Exercise: Keeping every line intact, print the records that follow.

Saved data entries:
_ _ _ _ _
(* ===== verification/Ros1Setup.v ===== *)
(** * The construction of the ROS 1 nodelet

    [onInit] of [FoxgloveBridge] in [ros1_foxglove_bridge_nodelet.cpp]: its
    parameters, the whitelist, the server it makes, registers its handlers with
    and starts; its destructor; and the process around it. *)

From Stdlib Require Import Strings.Byte.
From S2P Require Import Prelude Serialization Common Logging Interfaces Server ServerFacts.
From S2P Require Import Reachable Setup Ros1Bridge.

Local Open Scope Z_scope.
Local Open Scope string_scope.
Local Open Scope list_scope.

(** ** What else [onInit] needs of roscpp *)

(** [param<T>(name, default)]: the default if the parameter is not set or has
    another type. *)
Class RosParams := {
  Params : Type;
  param_string : Params → string → string → string;
  param_int : Params → string → Z → Z;
  param_bool : Params → string → bool → bool;
  param_strings : Params → string → list string → list string;
}.

Class Ros1SetupLibrary `{Roscpp} := {
  ros_subscribe_clock : Ros → Ros * result unit;
  (** [what()] of an exception of class [std::exception] itself. *)
  std_exception_what : string;
}.

(** ** [onInit] *)

(** @src ros1_foxglove_bridge/src/ros1_foxglove_bridge_nodelet.cpp:24-24 DEFAULT_PORT *)
Definition DEFAULT_PORT : Z := 8765.
(** @src ros1_foxglove_bridge/src/ros1_foxglove_bridge_nodelet.cpp:25-25 DEFAULT_ADDRESS *)
Definition DEFAULT_ADDRESS : string := "0.0.0.0".
(** @src ros1_foxglove_bridge/src/ros1_foxglove_bridge_nodelet.cpp:26-26 DEFAULT_MAX_UPDATE_MS *)
Definition DEFAULT_MAX_UPDATE_MS : Z := 5000.

Section setup.
Context `{Platform, Iteration, LogChannels, Nlohmann, Websocketpp, !Asio, StdRegex}.
Context `{Roscpp, !Ros1SetupLibrary, RosParams}.

Abbreviation Nodelet := (Owner Params Bridge).

Definition set_maxUpdateMs (maxUpdateMs : Z) (b : Bridge) : Bridge :=
  mkBridge (_topicWhitelistPatterns b) (_advertisedTopics b) (_channelToTopicAndDatatype b)
    (_subscriptions b) (_clientAdvertisedTopics b) (_updateTimer b) maxUpdateMs
    (_updateCount b) (ros b).
Definition set_patterns (patterns : list (string → result bool)) (b : Bridge) : Bridge :=
  mkBridge patterns (_advertisedTopics b) (_channelToTopicAndDatatype b)
    (_subscriptions b) (_clientAdvertisedTopics b) (_updateTimer b) (_maxUpdateMs b)
    (_updateCount b) (ros b).

(** Patterns that do not compile are left out.
    @src ros1_foxglove_bridge/src/ros1_foxglove_bridge_nodelet.cpp:53-61 FoxgloveBridge::onInit *)
Definition compile_patterns (regexPatterns : list string) : M Bridge unit :=
  for_each regexPatterns (λ pattern, try_catch
    (let! regex := lift (std_regex pattern) in
     modify (λ b, set_patterns (_topicWhitelistPatterns b ++ [regex]) b))
    (λ ex, ret tt)).

(** @src ros1_foxglove_bridge/src/ros1_foxglove_bridge_nodelet.cpp:84-95 FoxgloveBridge::onInit *)
Definition register_handlers : M Nodelet unit :=
  si_setSubscribeHandler (E:=Bridge) subscribeHandler ;;;
  si_setUnsubscribeHandler (E:=Bridge) unsubscribeHandler ;;;
  si_setClientAdvertiseHandler (E:=Bridge) clientAdvertiseHandler ;;;
  si_setClientUnadvertiseHandler (E:=Bridge) clientUnadvertiseHandler ;;;
  si_setClientMessageHandler (E:=Bridge) clientMessageHandler.

(** The body of the [try]; [logs] are the endpoint's logs as websocketpp constructs them.
    @src ros1_foxglove_bridge/src/ros1_foxglove_bridge_nodelet.cpp:66-105 FoxgloveBridge::onInit *)
Definition start_server (logs : Logs) (address : string) (port send_buffer_limit : Z)
    (useTLS : bool) (certfile keyfile : string) (useSimTime : bool) : M Nodelet unit :=
  make_server (Server_new "foxglove_bridge" owner_callback (serverCapabilities useSimTime) send_buffer_limit
    (if useTLS then Some (certfile, keyfile) else None) logs) ;;;
  register_handlers ;;;
  si_start (E:=Bridge) address (u16 port) ;;;
  through (λ _, updateAdvertisedTopics) ;;;
  when useSimTime
    (on_bridge (on_ros ros_subscribe_clock) ;;;
     modify (set_clock true)).

(** [throw err] throws a copy of the static type of [err]: the message is lost.
    [_useSimTime] is read nowhere else.
    @src ros1_foxglove_bridge/src/ros1_foxglove_bridge_nodelet.cpp:40-111 FoxgloveBridge::onInit *)
Definition onInit (logs : Logs) : M Nodelet unit :=
  let! nhp := gets ow_params in
  let address := param_string nhp "address" DEFAULT_ADDRESS in
  let port := param_int nhp "port" DEFAULT_PORT in
  let send_buffer_limit := u64 (param_int nhp "send_buffer_limit" DEFAULT_SEND_BUFFER_LIMIT_BYTES) in
  let useTLS := param_bool nhp "tls" false in
  let certfile := param_string nhp "certfile" "" in
  let keyfile := param_string nhp "keyfile" "" in
  on_bridge (modify (set_maxUpdateMs (u64 (param_int nhp "max_update_ms" DEFAULT_MAX_UPDATE_MS)))) ;;;
  let useSimTime := param_bool nhp "/use_sim_time" false in
  on_bridge (compile_patterns (param_strings nhp "topic_whitelist" [".*"])) ;;;
  try_catch
    (start_server logs address port send_buffer_limit useTLS certfile keyfile useSimTime)
    (λ err, throw (StdException std_exception_what)).

(** @src ros1_foxglove_bridge/src/ros1_foxglove_bridge_nodelet.cpp:112-116 FoxgloveBridge::~FoxgloveBridge *)
Definition FoxgloveBridge_delete (next : World Bridge → option Pending) : M Nodelet unit :=
  noexcept
    (let! server := gets ow_server in
     match server with
     | Some _ => si_stop next
     | None => ret tt
     end).

(** ** The log and the process *)

Inductive Severity := ROS_DEBUG | ROS_INFO | ROS_WARN | ROS_ERROR | ROS_FATAL.

(** @src ros1_foxglove_bridge/src/ros1_foxglove_bridge_nodelet.cpp:453-471 FoxgloveBridge::logHandler *)
Definition logHandler (level : WebSocketLogLevel) (msg : string) : Severity * string :=
  (match level with
   | Debug => ROS_DEBUG
   | LogInfo => ROS_INFO
   | Warn => ROS_WARN
   | LogError => ROS_ERROR
   | Critical => ROS_FATAL
   end, "[WS] " +:+ msg).

(** [load] is what the nodelet loader makes of a name and a type: whether the
    nodelet has been loaded.
    @src ros1_foxglove_bridge/src/ros1_foxglove_bridge_node.cpp:4-16 main *)
Definition ros1_main (load : string → string → bool) (nodelet_name : string) : Z :=
  if load nodelet_name "foxglove_bridge/foxglove_bridge_nodelet" then 0 else 1.
End setup.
_ _ _ _ _
Result for this exercise:
(* ===== verification/Ros1Setup.v ===== *)
(** * The construction of the ROS 1 nodelet

    [onInit] of [FoxgloveBridge] in [ros1_foxglove_bridge_nodelet.cpp]: its
    parameters, the whitelist, the server it makes, registers its handlers with
    and starts; its destructor; and the process around it. *)

From Stdlib Require Import Strings.Byte.
From S2P Require Import Prelude Serialization Common Logging Interfaces Server ServerFacts.
From S2P Require Import Reachable Setup Ros1Bridge.

Local Open Scope Z_scope.
Local Open Scope string_scope.
Local Open Scope list_scope.

(** ** What else [onInit] needs of roscpp *)

(** [param<T>(name, default)]: the default if the parameter is not set or has
    another type. *)
Class RosParams := {
  Params : Type;
  param_string : Params → string → string → string;
  param_int : Params → string → Z → Z;
  param_bool : Params → string → bool → bool;
  param_strings : Params → string → list string → list string;
}.

Class Ros1SetupLibrary `{Roscpp} := {
  ros_subscribe_clock : Ros → Ros * result unit;
  (** [what()] of an exception of class [std::exception] itself. *)
  std_exception_what : string;
}.

(** ** [onInit] *)

(** @src ros1_foxglove_bridge/src/ros1_foxglove_bridge_nodelet.cpp:24-24 DEFAULT_PORT *)
Definition DEFAULT_PORT : Z := 8765.
(** @src ros1_foxglove_bridge/src/ros1_foxglove_bridge_nodelet.cpp:25-25 DEFAULT_ADDRESS *)
Definition DEFAULT_ADDRESS : string := "0.0.0.0".
(** @src ros1_foxglove_bridge/src/ros1_foxglove_bridge_nodelet.cpp:26-26 DEFAULT_MAX_UPDATE_MS *)
Definition DEFAULT_MAX_UPDATE_MS : Z := 5000.

Section setup.
Context `{Platform, Iteration, LogChannels, Nlohmann, Websocketpp, !Asio, StdRegex}.
Context `{Roscpp, !Ros1SetupLibrary, RosParams}.

Abbreviation Nodelet := (Owner Params Bridge).

Definition set_maxUpdateMs (maxUpdateMs : Z) (b : Bridge) : Bridge :=
  mkBridge (_topicWhitelistPatterns b) (_advertisedTopics b) (_channelToTopicAndDatatype b)
    (_subscriptions b) (_clientAdvertisedTopics b) (_updateTimer b) maxUpdateMs
    (_updateCount b) (ros b).
Definition set_patterns (patterns : list (string → result bool)) (b : Bridge) : Bridge :=
  mkBridge patterns (_advertisedTopics b) (_channelToTopicAndDatatype b)
    (_subscriptions b) (_clientAdvertisedTopics b) (_updateTimer b) (_maxUpdateMs b)
    (_updateCount b) (ros b).

(** Patterns that do not compile are left out.
    @src ros1_foxglove_bridge/src/ros1_foxglove_bridge_nodelet.cpp:53-61 FoxgloveBridge::onInit *)
Definition compile_patterns (regexPatterns : list string) : M Bridge unit :=
  for_each regexPatterns (λ pattern, try_catch
    (let! regex := lift (std_regex pattern) in
     modify (λ b, set_patterns (_topicWhitelistPatterns b ++ [regex]) b))
    (λ ex, ret tt)).

(** @src ros1_foxglove_bridge/src/ros1_foxglove_bridge_nodelet.cpp:84-95 FoxgloveBridge::onInit *)
Definition register_handlers : M Nodelet unit :=
  si_setSubscribeHandler (E:=Bridge) subscribeHandler ;;;
  si_setUnsubscribeHandler (E:=Bridge) unsubscribeHandler ;;;
  si_setClientAdvertiseHandler (E:=Bridge) clientAdvertiseHandler ;;;
  si_setClientUnadvertiseHandler (E:=Bridge) clientUnadvertiseHandler ;;;
  si_setClientMessageHandler (E:=Bridge) clientMessageHandler.

(** The body of the [try]; [logs] are the endpoint's logs as websocketpp constructs them.
    @src ros1_foxglove_bridge/src/ros1_foxglove_bridge_nodelet.cpp:66-105 FoxgloveBridge::onInit *)
Definition start_server (logs : Logs) (address : string) (port send_buffer_limit : Z)
    (useTLS : bool) (certfile keyfile : string) (useSimTime : bool) : M Nodelet unit :=
  make_server (Server_new "foxglove_bridge" owner_callback (serverCapabilities useSimTime) send_buffer_limit
    (if useTLS then Some (certfile, keyfile) else None) logs) ;;;
  register_handlers ;;;
  si_start (E:=Bridge) address (u16 port) ;;;
  through (λ _, updateAdvertisedTopics) ;;;
  when useSimTime
    (on_bridge (on_ros ros_subscribe_clock) ;;;
     modify (set_clock true)).

(** [throw err] throws a copy of the static type of [err]: the message is lost.
    [_useSimTime] is read nowhere else.
    @src ros1_foxglove_bridge/src/ros1_foxglove_bridge_nodelet.cpp:40-111 FoxgloveBridge::onInit *)
Definition onInit (logs : Logs) : M Nodelet unit :=
  let! nhp := gets ow_params in
  let address := param_string nhp "address" DEFAULT_ADDRESS in
  let port := param_int nhp "port" DEFAULT_PORT in
  let send_buffer_limit := u64 (param_int nhp "send_buffer_limit" DEFAULT_SEND_BUFFER_LIMIT_BYTES) in
  let useTLS := param_bool nhp "tls" false in
  let certfile := param_string nhp "certfile" "" in
  let keyfile := param_string nhp "keyfile" "" in
  on_bridge (modify (set_maxUpdateMs (u64 (param_int nhp "max_update_ms" DEFAULT_MAX_UPDATE_MS)))) ;;;
  let useSimTime := param_bool nhp "/use_sim_time" false in
  on_bridge (compile_patterns (param_strings nhp "topic_whitelist" [".*"])) ;;;
  try_catch
    (start_server logs address port send_buffer_limit useTLS certfile keyfile useSimTime)
    (λ err, throw (StdException std_exception_what)).

(** @src ros1_foxglove_bridge/src/ros1_foxglove_bridge_nodelet.cpp:112-116 FoxgloveBridge::~FoxgloveBridge *)
Definition FoxgloveBridge_delete (next : World Bridge → option Pending) : M Nodelet unit :=
  noexcept
    (let! server := gets ow_server in
     match server with
     | Some _ => si_stop next
     | None => ret tt
     end).

(** ** The log and the process *)

Inductive Severity := ROS_DEBUG | ROS_INFO | ROS_WARN | ROS_ERROR | ROS_FATAL.

(** @src ros1_foxglove_bridge/src/ros1_foxglove_bridge_nodelet.cpp:453-471 FoxgloveBridge::logHandler *)
Definition logHandler (level : WebSocketLogLevel) (msg : string) : Severity * string :=
  (match level with
   | Debug => ROS_DEBUG
   | LogInfo => ROS_INFO
   | Warn => ROS_WARN
   | LogError => ROS_ERROR
   | Critical => ROS_FATAL
   end, "[WS] " +:+ msg).

(** [load] is what the nodelet loader makes of a name and a type: whether the
    nodelet has been loaded.
    @src ros1_foxglove_bridge/src/ros1_foxglove_bridge_node.cpp:4-16 main *)
Definition ros1_main (load : string → string → bool) (nodelet_name : string) : Z :=
  if load nodelet_name "foxglove_bridge/foxglove_bridge_nodelet" then 0 else 1.
End setup.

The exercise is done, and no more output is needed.